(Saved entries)
____________

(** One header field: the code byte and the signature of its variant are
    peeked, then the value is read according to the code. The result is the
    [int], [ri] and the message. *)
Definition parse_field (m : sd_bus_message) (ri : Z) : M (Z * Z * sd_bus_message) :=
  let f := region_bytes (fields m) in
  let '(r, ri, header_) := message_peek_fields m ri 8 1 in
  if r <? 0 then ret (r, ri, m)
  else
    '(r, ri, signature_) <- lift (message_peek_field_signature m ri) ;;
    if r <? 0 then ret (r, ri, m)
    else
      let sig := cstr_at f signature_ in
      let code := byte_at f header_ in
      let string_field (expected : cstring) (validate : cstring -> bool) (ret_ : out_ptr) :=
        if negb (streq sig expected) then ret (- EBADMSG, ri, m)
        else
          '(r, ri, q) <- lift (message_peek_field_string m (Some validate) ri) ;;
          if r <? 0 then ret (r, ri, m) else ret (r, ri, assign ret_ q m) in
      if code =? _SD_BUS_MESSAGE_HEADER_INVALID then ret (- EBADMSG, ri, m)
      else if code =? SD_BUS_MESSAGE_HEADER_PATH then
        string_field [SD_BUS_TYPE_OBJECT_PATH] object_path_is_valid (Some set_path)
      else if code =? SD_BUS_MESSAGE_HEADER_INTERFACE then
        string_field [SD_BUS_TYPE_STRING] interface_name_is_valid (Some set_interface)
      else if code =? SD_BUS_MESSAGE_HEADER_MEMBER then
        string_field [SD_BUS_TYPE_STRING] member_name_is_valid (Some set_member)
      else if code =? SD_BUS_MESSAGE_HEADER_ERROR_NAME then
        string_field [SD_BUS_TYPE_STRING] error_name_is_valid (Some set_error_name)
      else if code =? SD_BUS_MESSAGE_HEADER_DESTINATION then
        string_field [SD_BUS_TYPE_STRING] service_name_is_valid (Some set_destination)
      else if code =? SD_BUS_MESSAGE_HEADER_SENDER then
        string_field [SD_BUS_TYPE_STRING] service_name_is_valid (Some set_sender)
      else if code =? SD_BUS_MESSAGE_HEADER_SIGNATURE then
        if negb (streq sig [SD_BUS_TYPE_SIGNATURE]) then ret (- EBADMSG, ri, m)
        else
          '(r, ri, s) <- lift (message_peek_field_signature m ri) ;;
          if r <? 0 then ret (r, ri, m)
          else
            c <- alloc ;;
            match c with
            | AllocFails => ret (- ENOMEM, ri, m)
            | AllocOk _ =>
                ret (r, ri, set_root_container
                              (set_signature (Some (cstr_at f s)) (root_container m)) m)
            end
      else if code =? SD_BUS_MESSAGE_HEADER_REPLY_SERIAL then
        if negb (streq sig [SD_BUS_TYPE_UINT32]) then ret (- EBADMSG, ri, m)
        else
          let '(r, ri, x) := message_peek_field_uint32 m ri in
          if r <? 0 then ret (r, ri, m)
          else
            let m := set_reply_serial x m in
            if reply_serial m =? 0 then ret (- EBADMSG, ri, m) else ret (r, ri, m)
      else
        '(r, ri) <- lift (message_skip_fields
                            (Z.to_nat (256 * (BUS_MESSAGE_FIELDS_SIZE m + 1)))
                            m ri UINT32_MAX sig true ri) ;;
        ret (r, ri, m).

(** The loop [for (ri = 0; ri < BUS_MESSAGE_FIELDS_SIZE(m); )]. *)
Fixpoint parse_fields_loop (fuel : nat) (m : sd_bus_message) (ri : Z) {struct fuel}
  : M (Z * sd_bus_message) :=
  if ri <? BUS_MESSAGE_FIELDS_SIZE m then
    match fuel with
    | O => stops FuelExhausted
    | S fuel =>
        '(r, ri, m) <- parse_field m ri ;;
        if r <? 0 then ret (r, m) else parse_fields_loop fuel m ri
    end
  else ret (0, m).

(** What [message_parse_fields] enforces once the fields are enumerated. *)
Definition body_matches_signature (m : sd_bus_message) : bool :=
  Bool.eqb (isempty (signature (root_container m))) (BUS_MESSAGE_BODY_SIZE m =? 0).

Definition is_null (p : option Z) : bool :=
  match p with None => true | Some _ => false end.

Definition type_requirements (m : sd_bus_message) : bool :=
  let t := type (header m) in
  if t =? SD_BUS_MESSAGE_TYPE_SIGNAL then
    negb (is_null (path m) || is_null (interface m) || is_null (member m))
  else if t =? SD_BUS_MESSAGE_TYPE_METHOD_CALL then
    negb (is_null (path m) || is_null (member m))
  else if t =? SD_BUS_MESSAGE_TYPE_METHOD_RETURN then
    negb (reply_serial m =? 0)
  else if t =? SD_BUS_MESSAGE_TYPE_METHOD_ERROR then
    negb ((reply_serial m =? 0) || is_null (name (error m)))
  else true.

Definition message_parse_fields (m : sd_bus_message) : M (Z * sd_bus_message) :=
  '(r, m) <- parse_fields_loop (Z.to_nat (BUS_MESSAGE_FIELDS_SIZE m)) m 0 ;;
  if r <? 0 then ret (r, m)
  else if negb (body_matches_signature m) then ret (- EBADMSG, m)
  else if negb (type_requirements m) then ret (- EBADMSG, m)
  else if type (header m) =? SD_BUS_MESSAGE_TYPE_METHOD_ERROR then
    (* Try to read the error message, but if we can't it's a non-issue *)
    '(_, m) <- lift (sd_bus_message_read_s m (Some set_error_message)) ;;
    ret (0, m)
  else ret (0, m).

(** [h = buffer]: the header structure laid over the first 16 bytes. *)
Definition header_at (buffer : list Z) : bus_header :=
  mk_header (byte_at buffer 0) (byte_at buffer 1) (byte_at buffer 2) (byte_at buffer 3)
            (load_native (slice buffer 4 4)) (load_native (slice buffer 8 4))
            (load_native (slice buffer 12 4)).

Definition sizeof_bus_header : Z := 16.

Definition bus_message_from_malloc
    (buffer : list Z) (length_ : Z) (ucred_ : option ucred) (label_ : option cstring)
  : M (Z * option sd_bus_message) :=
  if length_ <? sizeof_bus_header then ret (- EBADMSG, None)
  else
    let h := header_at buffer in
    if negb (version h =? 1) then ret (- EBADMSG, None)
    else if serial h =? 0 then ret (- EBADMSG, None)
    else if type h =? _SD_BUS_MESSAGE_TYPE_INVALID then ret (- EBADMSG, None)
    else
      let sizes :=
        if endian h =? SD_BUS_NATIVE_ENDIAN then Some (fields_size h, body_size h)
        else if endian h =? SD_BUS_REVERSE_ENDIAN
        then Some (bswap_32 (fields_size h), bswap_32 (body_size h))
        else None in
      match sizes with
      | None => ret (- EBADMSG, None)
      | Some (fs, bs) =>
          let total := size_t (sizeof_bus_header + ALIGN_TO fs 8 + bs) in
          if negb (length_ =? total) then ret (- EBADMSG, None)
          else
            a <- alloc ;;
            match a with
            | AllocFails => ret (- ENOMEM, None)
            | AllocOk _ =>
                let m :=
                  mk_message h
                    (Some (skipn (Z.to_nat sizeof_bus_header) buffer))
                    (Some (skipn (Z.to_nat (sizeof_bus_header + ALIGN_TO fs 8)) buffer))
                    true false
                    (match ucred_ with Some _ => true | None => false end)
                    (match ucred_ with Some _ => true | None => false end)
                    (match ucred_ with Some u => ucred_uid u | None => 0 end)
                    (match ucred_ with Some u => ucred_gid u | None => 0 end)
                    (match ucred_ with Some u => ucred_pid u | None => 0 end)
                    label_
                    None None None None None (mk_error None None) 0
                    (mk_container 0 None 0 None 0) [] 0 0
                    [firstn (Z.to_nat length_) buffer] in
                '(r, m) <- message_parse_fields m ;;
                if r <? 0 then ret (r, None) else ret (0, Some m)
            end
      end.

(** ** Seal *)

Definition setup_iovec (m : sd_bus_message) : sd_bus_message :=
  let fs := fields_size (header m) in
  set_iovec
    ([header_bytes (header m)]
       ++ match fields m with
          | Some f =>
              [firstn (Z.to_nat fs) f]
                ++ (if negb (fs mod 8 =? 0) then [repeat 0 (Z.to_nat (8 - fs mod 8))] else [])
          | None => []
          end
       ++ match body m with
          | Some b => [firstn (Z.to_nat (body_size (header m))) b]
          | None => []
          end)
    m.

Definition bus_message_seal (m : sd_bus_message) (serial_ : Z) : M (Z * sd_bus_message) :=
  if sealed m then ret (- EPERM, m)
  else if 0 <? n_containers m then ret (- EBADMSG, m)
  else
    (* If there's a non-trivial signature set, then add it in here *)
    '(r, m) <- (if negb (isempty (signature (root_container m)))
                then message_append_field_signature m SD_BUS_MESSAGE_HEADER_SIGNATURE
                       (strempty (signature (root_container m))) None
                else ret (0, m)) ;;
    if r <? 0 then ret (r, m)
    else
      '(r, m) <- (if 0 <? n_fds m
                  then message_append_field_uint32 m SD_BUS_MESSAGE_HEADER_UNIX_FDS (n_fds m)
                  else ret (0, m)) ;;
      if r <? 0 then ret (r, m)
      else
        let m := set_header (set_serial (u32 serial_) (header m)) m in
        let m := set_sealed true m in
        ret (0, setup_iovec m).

____________

### EXERCISE DIRECTIONS
Copy only this part of the entries above: the line with "Fixpoint parse_fields_loop (fuel", the line with "Definition type_requirements (m", and the lines between, all exactly as written.

### OUTPUT
Fixpoint parse_fields_loop (fuel : nat) (m : sd_bus_message) (ri : Z) {struct fuel}
  : M (Z * sd_bus_message) :=
  if ri <? BUS_MESSAGE_FIELDS_SIZE m then
    match fuel with
    | O => stops FuelExhausted
    | S fuel =>
        '(r, ri, m) <- parse_field m ri ;;
        if r <? 0 then ret (r, m) else parse_fields_loop fuel m ri
    end
  else ret (0, m).

(** What [message_parse_fields] enforces once the fields are enumerated. *)
Definition body_matches_signature (m : sd_bus_message) : bool :=
  Bool.eqb (isempty (signature (root_container m))) (BUS_MESSAGE_BODY_SIZE m =? 0).

Definition is_null (p : option Z) : bool :=
  match p with None => true | Some _ => false end.

Definition type_requirements (m : sd_bus_message) : bool :=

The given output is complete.